Former Sony CEO has some advice for ransomware victims

Cyberattack WannaCry possibly linked to North Korea code

If there’s anyone who knows what the idea’s like to weather a crippling cyberattack, the idea’s Michael Lynton.

Lynton helmed Sony Entertainment (SNE) when the idea was the target of a massive hack in December 2014. Hackers, who were linked to the North Korean government, crashed the company’s computer systems in addition to also leaked the studio’s films in addition to also emails containing sensitive information. Lynton said the idea left the studio in crisis mode for “easily” 5 months.

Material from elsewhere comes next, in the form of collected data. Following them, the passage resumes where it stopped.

Lemma search_session hit h s : client_ok s -> Forall (fun c => hit c = Some (h c)) (g_cbList s) ->
  exists s', (_ ← (l ← gets g_cbList; find_cb hit l); mret [] : M client (list (request * OCStackResult))) s
    = Some ([], s') /\ session [] [] s s'.
Proof.
  intros Hok Hh. destruct (search_left hit h s (proj1 Hok) Hh) as (r & ds & s' & E & Hl). exists s'.
  assert ((l ← gets g_cbList; find_cb hit l) s = Some (r, s')) as Eg by exact E.
  rewrite (run_bind _ _ _ _ _ Eg). by split; [|eapply left_session].
Qed.

Lemma op_session o s : 0 < Z.of_nat n <= CA_MAX_TOKEN_LEN -> op_ok o -> client_ok s ->
  exists log s', run_client_op o s = Some (log, s') /\ session (added o) log s s'.
Proof.
  intros Hn Ho Hok.
  assert (exists s', (mret [] : M client (list (request * OCStackResult))) s = Some ([], s') /\ session [] [] s s') as H0
    by (exists s; by split; [|eapply left_session, left_refl]).
  destruct o as [r|t|h|u|a| |now]; cbn [run_client_op added].
  - destruct (add_session r s Hn Ho Hok) as (res & out & h & s' & E & Hs). exists (taken r res out), s'.
    by rewrite (run_bind _ _ _ _ _ E).
  - exists []. cbn in Ho. unfold GetClientCBUsingToken. rewrite Ho.
    destruct (Z.ltb_spec CA_MAX_TOKEN_LEN (Z.of_nat n)); [lia|]. destruct (Z.leb_spec (Z.of_nat n) 0); [lia|].
    cbn [orb]. rewrite <- Ho. apply (search_session _ (has_token t)); [done|].
    apply token_hits. rewrite Ho. apply nodes_tokens. by destruct Hok.
  - exists []. destruct h as [h|]; [|exact H0].
    by apply (search_session _ (fun out => bool_decide (handle out = Some h))), List.Forall_forall.
  - exists []. destruct u as [u|]; [|exact H0].
    by apply (search_session _ (fun out => bool_decide (cb_requestUri out = Some u))), List.Forall_forall.
  - destruct (node_left a s Hok) as (ds & s' & E & Hl). exists [], s'. rewrite (run_bind _ _ _ _ _ E).
    by split; [|eapply left_session].
  - destruct (list_left s Hok) as (s' & E & Hl & _). exists [], s'. rewrite (run_bind _ _ _ _ _ E).
    by split; [|eapply left_session].
  - exists [], (set_now now s). split; [done|]. apply (left_session []); [done|].
    destruct (left_refl s) as [Hp Hs' He Hot Ha]. by split.
Qed.

Lemma run_client_session os : forall s, 0 < Z.of_nat n <= CA_MAX_TOKEN_LEN -> Forall op_ok os -> client_ok s ->
  exists log s', run_client os s = Some (log, s') /\ session (flat_map added os) log s s'.
Proof.
  induction os as [|o os IH]; intros s Hn Hos Hok.
  - exists [], s. by split; [|eapply left_session, left_refl].
  - apply Forall_cons in Hos as [Ho Hos]. destruct (op_session o s Hn Ho Hok) as (log & s1 & E1 & S1).
    destruct (IH s1 Hn Hos (session_ok _ _ _ _ S1)) as (log' & s2 & E2 & S2).
    exists (log ++ log'), s2. cbn [run_client flat_map].
    rewrite (run_bind _ _ _ _ _ E1), (run_bind _ _ _ _ _ E2). split; [done|]. by eapply session_trans.
Qed.
End Told.

(** C33: requests are added, looked up, deleted and timed out in any order, and
    the list is cleared at the end.  Then every block of the requests the list
    had and of those it took from its callers has been released, and the
    application's function for the context of each has been called exactly
    once; when memory is to be had it took every request.  The tokens are all of one
    length, as the stack generates them, and no request but one for presence
    has a URI that presence is asked of ([presence_joins_other_request] leaks). *)
Theorem client_requests_released (n : nat) (P : list Z -> Prop) (os : list client_op) (s : client) :
  0 < Z.of_nat n <= CA_MAX_TOKEN_LEN -> Forall (op_ok n P) os -> client_ok n P s ->
  exists log s', (log ← run_client os; _ ← DeleteClientCBList; mret log) s = Some (log, s') /\
    g_cbList s' = [] /\
    live (cl_heap s') = live (cl_heap s) - owned_all (g_cbList s) - all_blocks log /\
    cl_events s' ≡ₚ cl_events s ++ flat_map events_of (g_cbList s) ++ flat_map (fun e => request_events e.1) log /\
    (hp_allocs (cl_heap s) = [] -> log = (fun r => (r, OC_STACK_OK)) <$> flat_map added os).
Proof.
  intros Hn Hos Hok. destruct (run_client_session n P os s Hn Hos Hok) as (log & s1 & E1 & [Ok1 B1 T1 M1]).
  destruct (list_left n P s1 Ok1) as (s2 & E2 & L2 & N2). exists log, s2.
  rewrite (run_bind _ _ _ _ _ E1), (run_bind _ _ _ _ _ E2). do 2 (split; [done|]).
  destruct (tells_left n P _ _ _ L2) as [T2 _]. destruct L2 as [_ _ _ O2 _]. split; [|split].
  - unfold others in *. rewrite N2 in O2. cbn in O2. lia.
  - unfold told in *. rewrite N2 in T2. cbn [flat_map] in T2. rewrite !app_nil_r in T2.
    by rewrite T2, T1, app_assoc.
  - intros Hh. apply (M1 Hh).
Qed.

Lemma wp_frees_in m n s (Q : unit -> client -> Prop) : frees m n ->
  (forall s', gave s n s' -> g_cbList s' = g_cbList s -> Q tt s') -> wp (in_heap m) s Q.
Proof.
  intros Hm H. apply wp_in_heap. eapply wp_frees; [exact Hm|]. intros h' Hk. apply H; [|done]. by apply gave_heap.
Qed.

Lemma wp_deleter f c s (Q : unit -> client -> Prop) :
  (forall s', gave s 0 s' -> g_cbList s' = g_cbList s -> Q tt s') -> wp (call_deleter f c) s Q.
Proof.
  intros H. unfold call_deleter. destruct f; (eapply wp_run; [reflexivity|]); apply H; try done; (split; [|done]);
    unfold others; cbn [cl_heap g_cbList add_events]; lia.
Qed.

“the idea was one of those instances where the company might’ve either fallen off a cliff in addition to also not survived or … pull the idea through, through collective action,” said Lynton at the Lerer Hippeau Ventures’ annual CEO Summit in completely new York on Wednesday.

the idea’s a situation which more businesses will undoubtedly find themselves in. Organizations around the globe are reeling through a large-scale global cyberattack which hit last week. Researchers have found potential links to the same North Korean hackers.

michael lynton

Lynton said the Sony hack was predated by a threat through North Korea urging Sony not to produce The Interview, a comedy about trying to assassinate Kim Jong-Un. At the time, Lynton says Sony took what the idea thought was the necessary precautions. yet quite simply, Lynton said they didn’t know what North Korea might possibly do when they moved forward with the movie’s Discharge.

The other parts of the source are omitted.